◆ INSTRUCTIONS TO FOLLOW ◆
Within the records below, reproduce without change the lines from the line that has "From S2P Require" through the line that has "[UpsertLocalCall proxyKey (cn_ProxyAddr", and only those.

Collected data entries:
= Beginning of Section =
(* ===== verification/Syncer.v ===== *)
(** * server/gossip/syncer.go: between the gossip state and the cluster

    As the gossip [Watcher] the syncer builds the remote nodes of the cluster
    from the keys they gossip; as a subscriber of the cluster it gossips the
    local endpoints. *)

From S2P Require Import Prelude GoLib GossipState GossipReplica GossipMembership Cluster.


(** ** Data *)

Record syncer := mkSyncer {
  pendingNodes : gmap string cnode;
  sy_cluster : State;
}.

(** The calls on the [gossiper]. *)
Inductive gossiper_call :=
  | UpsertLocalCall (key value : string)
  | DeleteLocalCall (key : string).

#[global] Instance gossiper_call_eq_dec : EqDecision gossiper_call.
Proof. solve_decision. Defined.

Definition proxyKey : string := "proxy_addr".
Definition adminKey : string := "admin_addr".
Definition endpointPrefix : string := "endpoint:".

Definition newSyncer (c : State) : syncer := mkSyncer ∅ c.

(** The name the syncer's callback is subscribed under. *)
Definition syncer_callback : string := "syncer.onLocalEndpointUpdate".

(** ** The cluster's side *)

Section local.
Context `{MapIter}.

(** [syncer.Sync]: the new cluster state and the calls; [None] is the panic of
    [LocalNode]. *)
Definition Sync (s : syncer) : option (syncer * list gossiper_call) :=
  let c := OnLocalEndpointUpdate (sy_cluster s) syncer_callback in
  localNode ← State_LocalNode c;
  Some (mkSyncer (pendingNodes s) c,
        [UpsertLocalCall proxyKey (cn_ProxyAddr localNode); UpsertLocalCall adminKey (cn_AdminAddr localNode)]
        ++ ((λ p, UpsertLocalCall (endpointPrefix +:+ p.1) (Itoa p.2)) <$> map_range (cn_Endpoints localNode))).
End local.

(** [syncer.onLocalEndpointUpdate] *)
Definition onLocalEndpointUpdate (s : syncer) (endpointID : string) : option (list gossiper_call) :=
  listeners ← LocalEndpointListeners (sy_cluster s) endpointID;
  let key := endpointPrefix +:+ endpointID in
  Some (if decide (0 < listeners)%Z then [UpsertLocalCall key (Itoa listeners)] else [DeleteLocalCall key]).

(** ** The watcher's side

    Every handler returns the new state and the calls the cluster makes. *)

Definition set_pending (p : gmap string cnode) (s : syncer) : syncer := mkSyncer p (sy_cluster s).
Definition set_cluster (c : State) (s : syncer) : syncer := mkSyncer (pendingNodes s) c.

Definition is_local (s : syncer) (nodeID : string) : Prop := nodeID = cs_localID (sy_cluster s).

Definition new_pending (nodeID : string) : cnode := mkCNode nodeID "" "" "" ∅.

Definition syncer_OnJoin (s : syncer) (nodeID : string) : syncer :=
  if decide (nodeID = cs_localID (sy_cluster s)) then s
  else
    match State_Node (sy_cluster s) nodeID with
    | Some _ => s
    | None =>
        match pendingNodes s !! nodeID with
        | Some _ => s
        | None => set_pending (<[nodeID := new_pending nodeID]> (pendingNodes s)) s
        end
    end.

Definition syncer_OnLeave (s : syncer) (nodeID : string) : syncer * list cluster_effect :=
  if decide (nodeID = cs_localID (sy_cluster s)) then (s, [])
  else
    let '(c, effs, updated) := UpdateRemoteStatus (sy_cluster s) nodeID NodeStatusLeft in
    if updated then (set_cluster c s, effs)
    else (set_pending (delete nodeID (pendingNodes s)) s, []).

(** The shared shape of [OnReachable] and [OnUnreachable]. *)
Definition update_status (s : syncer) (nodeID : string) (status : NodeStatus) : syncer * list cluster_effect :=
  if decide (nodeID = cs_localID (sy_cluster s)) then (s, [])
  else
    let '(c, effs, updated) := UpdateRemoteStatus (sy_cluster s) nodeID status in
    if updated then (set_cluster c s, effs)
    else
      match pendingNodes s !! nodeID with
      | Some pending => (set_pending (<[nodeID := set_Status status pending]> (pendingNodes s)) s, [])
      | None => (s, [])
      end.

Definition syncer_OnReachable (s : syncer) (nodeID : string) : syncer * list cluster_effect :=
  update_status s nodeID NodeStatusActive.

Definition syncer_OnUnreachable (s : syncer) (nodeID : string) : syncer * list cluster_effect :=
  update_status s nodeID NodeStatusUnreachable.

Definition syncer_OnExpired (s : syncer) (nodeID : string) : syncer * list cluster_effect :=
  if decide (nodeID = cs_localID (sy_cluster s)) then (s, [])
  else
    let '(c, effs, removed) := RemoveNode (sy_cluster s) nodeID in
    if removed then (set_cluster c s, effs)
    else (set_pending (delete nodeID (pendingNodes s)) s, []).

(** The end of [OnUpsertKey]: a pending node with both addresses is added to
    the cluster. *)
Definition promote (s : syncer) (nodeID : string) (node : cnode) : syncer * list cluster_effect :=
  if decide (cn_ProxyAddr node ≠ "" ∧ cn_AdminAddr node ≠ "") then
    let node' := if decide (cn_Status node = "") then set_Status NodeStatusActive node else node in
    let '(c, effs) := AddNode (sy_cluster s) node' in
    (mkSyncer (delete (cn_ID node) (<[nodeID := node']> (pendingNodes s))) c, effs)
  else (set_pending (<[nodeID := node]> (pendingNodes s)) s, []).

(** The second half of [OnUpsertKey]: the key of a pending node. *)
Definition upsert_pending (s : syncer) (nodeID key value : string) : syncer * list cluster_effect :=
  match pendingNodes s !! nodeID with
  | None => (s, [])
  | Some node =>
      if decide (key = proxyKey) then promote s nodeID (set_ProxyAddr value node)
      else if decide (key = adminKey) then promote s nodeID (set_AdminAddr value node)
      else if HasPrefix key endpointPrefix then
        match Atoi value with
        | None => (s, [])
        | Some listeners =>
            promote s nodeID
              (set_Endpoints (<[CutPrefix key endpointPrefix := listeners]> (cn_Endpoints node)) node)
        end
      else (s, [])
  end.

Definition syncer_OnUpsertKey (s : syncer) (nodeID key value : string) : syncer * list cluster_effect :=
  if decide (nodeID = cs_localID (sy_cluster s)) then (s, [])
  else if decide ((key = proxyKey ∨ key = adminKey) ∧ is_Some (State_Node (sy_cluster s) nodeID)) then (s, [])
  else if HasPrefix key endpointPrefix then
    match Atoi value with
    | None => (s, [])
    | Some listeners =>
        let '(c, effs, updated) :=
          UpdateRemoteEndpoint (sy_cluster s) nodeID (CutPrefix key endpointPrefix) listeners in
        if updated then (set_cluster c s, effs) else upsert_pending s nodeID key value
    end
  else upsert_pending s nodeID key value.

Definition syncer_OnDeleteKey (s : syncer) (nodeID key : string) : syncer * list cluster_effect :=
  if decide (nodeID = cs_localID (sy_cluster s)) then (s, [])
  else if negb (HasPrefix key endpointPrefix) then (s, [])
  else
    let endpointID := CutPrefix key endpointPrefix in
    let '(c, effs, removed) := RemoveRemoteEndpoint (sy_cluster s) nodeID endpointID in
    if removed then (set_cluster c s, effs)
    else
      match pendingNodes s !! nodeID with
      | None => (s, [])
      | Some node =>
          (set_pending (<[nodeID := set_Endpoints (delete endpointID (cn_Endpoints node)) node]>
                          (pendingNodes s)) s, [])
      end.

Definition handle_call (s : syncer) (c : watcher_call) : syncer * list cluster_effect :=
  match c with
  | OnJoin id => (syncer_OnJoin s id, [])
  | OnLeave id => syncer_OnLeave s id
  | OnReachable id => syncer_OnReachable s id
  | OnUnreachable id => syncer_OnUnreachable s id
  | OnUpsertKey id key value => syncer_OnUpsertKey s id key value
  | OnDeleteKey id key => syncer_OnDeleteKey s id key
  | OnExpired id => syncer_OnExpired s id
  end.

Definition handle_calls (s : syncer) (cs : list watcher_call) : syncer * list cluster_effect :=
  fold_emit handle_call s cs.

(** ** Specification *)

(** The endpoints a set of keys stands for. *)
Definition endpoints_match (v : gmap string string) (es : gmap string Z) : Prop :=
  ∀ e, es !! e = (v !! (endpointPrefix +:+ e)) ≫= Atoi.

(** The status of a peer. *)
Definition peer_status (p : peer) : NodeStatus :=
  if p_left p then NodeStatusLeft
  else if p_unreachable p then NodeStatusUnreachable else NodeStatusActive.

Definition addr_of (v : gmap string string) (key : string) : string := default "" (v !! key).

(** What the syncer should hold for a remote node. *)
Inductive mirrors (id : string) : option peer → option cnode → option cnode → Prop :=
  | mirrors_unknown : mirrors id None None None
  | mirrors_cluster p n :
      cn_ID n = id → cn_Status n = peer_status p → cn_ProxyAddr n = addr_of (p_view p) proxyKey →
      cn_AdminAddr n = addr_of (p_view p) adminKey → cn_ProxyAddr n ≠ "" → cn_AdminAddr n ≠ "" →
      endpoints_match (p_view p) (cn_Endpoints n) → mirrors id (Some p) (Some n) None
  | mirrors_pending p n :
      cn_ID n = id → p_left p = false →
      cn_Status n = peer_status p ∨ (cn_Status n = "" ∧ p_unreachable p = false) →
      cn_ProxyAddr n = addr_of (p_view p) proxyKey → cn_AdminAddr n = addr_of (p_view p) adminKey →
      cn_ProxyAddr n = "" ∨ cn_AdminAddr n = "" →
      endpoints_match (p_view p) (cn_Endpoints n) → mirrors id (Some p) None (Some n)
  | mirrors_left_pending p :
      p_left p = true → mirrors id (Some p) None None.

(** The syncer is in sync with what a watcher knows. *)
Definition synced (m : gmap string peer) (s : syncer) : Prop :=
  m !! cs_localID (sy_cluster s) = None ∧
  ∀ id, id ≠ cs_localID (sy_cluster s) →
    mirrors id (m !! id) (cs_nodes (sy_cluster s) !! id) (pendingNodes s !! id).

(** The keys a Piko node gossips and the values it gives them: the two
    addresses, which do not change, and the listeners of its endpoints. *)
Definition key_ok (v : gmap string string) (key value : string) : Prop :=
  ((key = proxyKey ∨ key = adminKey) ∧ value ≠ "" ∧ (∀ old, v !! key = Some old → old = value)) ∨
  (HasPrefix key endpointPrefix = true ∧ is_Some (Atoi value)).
= End of Section =
◆ ANSWER AREA ◆
From S2P Require Import Prelude GoLib GossipState GossipReplica GossipMembership Cluster.


(** ** Data *)

Record syncer := mkSyncer {
  pendingNodes : gmap string cnode;
  sy_cluster : State;
}.

(** The calls on the [gossiper]. *)
Inductive gossiper_call :=
  | UpsertLocalCall (key value : string)
  | DeleteLocalCall (key : string).

#[global] Instance gossiper_call_eq_dec : EqDecision gossiper_call.
Proof. solve_decision. Defined.

Definition proxyKey : string := "proxy_addr".
Definition adminKey : string := "admin_addr".
Definition endpointPrefix : string := "endpoint:".

Definition newSyncer (c : State) : syncer := mkSyncer ∅ c.

(** The name the syncer's callback is subscribed under. *)
Definition syncer_callback : string := "syncer.onLocalEndpointUpdate".

(** ** The cluster's side *)

Section local.
Context `{MapIter}.

(** [syncer.Sync]: the new cluster state and the calls; [None] is the panic of
    [LocalNode]. *)
Definition Sync (s : syncer) : option (syncer * list gossiper_call) :=
  let c := OnLocalEndpointUpdate (sy_cluster s) syncer_callback in
  localNode ← State_LocalNode c;
  Some (mkSyncer (pendingNodes s) c,
        [UpsertLocalCall proxyKey (cn_ProxyAddr localNode); UpsertLocalCall adminKey (cn_AdminAddr localNode)]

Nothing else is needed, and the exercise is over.